YOUR INSTRUCTIONS: Report only the number of lines below in which the string "Herr" appears.
◆ ◆ ◆ ◆
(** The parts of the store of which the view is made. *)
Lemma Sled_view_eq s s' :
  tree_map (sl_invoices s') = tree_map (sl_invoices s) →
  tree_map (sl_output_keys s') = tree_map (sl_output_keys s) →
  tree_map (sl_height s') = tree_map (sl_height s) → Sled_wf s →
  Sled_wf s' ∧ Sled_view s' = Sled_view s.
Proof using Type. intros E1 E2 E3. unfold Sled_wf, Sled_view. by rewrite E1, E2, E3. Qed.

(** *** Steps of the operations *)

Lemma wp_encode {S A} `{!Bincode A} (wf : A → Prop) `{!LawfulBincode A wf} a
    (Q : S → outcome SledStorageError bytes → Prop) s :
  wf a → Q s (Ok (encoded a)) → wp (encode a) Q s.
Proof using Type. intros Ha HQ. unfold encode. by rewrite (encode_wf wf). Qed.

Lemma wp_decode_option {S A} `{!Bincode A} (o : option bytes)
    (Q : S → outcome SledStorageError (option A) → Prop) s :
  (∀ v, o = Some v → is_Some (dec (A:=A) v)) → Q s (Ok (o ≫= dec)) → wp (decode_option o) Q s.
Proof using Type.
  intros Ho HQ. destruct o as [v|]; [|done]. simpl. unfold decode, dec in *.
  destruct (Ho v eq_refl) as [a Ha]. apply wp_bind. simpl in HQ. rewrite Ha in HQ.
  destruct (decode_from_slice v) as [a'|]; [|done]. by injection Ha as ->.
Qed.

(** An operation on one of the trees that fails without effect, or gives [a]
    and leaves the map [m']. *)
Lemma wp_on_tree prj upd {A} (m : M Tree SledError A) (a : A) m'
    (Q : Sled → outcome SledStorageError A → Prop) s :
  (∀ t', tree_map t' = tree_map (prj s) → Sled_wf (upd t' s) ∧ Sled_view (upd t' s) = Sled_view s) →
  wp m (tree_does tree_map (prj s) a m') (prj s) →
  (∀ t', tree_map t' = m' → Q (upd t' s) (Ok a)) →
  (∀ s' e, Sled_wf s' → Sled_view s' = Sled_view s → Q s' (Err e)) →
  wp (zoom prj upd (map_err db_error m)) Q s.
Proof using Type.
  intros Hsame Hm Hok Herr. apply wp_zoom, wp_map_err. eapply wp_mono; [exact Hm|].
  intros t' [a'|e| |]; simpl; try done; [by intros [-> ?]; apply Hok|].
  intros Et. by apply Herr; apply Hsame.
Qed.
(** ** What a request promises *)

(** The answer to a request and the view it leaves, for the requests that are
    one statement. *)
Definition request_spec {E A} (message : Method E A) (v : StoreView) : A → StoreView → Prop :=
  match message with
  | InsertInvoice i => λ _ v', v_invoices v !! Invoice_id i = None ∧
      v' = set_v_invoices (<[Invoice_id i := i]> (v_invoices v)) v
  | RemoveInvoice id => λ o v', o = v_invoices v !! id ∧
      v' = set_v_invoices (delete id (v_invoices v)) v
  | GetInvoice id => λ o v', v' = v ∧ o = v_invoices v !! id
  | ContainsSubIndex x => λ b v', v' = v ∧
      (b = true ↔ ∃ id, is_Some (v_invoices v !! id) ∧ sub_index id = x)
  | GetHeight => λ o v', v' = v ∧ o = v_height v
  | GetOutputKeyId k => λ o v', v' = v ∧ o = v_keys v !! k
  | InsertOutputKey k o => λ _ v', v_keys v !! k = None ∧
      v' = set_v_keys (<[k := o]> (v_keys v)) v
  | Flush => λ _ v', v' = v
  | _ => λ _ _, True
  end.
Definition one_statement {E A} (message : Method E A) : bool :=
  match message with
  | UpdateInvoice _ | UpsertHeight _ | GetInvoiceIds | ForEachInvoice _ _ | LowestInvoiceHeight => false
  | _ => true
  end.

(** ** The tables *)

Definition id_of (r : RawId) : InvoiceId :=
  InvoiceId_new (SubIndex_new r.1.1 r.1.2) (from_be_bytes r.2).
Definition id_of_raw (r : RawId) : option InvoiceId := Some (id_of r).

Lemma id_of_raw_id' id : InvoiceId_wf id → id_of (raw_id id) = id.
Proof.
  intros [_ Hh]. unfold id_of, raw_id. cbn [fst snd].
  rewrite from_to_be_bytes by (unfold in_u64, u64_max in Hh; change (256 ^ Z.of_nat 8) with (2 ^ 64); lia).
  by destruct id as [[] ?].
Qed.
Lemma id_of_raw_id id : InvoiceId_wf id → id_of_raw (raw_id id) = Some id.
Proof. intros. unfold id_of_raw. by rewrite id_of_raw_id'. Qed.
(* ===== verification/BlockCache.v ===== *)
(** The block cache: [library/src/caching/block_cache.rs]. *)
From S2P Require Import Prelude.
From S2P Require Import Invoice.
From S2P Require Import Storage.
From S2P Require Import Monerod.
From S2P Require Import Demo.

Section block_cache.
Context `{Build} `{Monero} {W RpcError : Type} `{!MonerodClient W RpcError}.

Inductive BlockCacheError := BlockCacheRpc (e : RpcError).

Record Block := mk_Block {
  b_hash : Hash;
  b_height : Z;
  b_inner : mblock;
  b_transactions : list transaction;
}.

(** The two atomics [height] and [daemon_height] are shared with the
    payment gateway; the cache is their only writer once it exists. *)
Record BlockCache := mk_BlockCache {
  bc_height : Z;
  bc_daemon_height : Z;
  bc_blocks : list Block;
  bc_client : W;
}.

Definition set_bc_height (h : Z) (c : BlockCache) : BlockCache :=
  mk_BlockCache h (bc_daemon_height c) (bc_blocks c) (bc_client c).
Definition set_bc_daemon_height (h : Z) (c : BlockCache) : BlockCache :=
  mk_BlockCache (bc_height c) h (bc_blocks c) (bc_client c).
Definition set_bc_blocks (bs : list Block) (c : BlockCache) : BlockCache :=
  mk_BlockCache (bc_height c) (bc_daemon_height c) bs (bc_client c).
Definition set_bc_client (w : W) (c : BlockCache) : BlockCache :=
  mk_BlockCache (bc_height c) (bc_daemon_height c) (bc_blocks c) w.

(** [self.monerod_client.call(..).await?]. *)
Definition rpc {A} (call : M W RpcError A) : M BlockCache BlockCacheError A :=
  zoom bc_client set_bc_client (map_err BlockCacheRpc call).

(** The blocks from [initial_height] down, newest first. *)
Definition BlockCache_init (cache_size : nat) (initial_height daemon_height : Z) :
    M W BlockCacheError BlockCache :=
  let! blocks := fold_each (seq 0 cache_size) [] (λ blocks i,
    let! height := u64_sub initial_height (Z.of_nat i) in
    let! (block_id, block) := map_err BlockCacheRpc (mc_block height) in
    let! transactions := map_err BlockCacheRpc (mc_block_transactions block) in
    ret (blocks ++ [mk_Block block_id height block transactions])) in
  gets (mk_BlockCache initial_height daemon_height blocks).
◆ ◆ ◆ ◆
RESPONSE TO THIS TASK: 2